I need the number of lines in the data that include "auto"; reply with that number alone.

---------- PROVIDED INFORMATION

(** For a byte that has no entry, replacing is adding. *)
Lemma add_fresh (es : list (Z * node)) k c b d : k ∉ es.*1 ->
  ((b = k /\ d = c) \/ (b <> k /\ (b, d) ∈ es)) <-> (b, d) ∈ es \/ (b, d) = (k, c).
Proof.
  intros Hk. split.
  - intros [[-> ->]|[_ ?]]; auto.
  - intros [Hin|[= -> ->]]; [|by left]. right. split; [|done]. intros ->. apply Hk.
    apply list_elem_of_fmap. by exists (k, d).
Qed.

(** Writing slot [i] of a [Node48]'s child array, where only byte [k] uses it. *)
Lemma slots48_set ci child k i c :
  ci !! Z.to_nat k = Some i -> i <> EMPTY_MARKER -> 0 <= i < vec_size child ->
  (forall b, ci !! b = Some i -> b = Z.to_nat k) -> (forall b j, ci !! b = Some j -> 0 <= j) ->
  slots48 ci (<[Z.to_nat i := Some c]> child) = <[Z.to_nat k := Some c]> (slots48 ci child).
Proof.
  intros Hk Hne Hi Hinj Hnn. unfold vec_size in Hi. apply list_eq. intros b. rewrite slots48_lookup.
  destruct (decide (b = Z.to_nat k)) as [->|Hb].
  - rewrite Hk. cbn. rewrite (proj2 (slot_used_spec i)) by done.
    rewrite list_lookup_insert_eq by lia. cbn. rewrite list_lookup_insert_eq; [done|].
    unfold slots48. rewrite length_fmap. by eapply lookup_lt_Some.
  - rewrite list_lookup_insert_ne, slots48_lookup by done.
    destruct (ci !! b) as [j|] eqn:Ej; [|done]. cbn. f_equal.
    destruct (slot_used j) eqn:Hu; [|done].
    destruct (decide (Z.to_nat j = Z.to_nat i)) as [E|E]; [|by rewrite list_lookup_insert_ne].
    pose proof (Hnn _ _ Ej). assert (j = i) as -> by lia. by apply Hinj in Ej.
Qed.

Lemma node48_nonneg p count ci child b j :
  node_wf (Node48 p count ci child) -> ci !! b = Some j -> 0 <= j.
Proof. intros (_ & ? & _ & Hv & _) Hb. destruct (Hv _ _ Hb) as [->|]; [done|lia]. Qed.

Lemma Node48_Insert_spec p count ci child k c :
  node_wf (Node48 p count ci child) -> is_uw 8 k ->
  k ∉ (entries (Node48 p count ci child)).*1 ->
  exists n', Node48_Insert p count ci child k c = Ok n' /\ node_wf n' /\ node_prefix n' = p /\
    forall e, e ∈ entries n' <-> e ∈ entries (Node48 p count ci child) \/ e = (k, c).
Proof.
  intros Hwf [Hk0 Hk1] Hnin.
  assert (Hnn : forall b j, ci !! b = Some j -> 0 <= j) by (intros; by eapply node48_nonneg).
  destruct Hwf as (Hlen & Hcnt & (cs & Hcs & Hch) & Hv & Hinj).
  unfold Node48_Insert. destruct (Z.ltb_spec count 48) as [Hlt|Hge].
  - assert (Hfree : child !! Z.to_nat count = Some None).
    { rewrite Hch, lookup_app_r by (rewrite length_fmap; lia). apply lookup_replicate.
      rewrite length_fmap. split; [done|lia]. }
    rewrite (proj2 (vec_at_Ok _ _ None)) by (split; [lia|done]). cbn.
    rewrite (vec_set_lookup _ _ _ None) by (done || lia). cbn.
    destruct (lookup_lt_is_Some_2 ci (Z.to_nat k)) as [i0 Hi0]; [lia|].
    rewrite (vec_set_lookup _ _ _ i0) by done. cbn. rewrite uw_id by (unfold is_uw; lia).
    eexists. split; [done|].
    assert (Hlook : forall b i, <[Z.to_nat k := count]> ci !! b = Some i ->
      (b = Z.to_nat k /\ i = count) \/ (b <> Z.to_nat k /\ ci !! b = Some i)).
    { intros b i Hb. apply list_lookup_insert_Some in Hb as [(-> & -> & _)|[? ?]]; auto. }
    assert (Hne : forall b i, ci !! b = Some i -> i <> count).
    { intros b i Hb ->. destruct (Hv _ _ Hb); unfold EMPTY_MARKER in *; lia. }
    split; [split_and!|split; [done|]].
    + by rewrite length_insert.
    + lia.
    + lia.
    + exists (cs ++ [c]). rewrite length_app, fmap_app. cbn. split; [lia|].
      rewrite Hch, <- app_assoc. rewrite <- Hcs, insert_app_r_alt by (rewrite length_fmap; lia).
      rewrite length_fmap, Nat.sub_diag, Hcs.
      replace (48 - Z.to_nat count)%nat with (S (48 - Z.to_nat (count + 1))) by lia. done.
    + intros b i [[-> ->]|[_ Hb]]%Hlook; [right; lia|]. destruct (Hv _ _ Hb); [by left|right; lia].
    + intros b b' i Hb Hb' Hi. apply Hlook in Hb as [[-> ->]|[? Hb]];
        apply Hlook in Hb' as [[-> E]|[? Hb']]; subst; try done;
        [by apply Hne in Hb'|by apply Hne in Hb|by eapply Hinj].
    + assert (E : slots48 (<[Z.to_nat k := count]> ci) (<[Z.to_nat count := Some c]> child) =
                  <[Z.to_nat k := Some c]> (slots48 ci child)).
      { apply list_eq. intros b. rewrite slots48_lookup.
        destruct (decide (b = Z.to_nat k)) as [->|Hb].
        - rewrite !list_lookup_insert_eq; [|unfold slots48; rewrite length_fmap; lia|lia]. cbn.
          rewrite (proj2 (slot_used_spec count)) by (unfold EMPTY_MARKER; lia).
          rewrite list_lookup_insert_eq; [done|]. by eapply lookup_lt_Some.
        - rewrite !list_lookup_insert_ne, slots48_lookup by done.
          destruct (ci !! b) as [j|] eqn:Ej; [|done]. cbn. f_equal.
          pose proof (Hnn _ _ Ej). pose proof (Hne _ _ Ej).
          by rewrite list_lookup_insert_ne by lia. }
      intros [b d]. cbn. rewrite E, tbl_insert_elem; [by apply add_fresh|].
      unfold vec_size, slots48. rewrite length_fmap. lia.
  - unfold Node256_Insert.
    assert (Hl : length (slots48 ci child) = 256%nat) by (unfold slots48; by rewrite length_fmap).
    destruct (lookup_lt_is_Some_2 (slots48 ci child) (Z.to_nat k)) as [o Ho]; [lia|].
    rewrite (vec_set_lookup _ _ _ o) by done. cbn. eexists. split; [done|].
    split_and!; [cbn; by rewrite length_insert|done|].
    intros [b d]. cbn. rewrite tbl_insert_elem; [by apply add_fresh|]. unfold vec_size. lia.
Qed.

--------------------

• [FINISHED TASK]: 2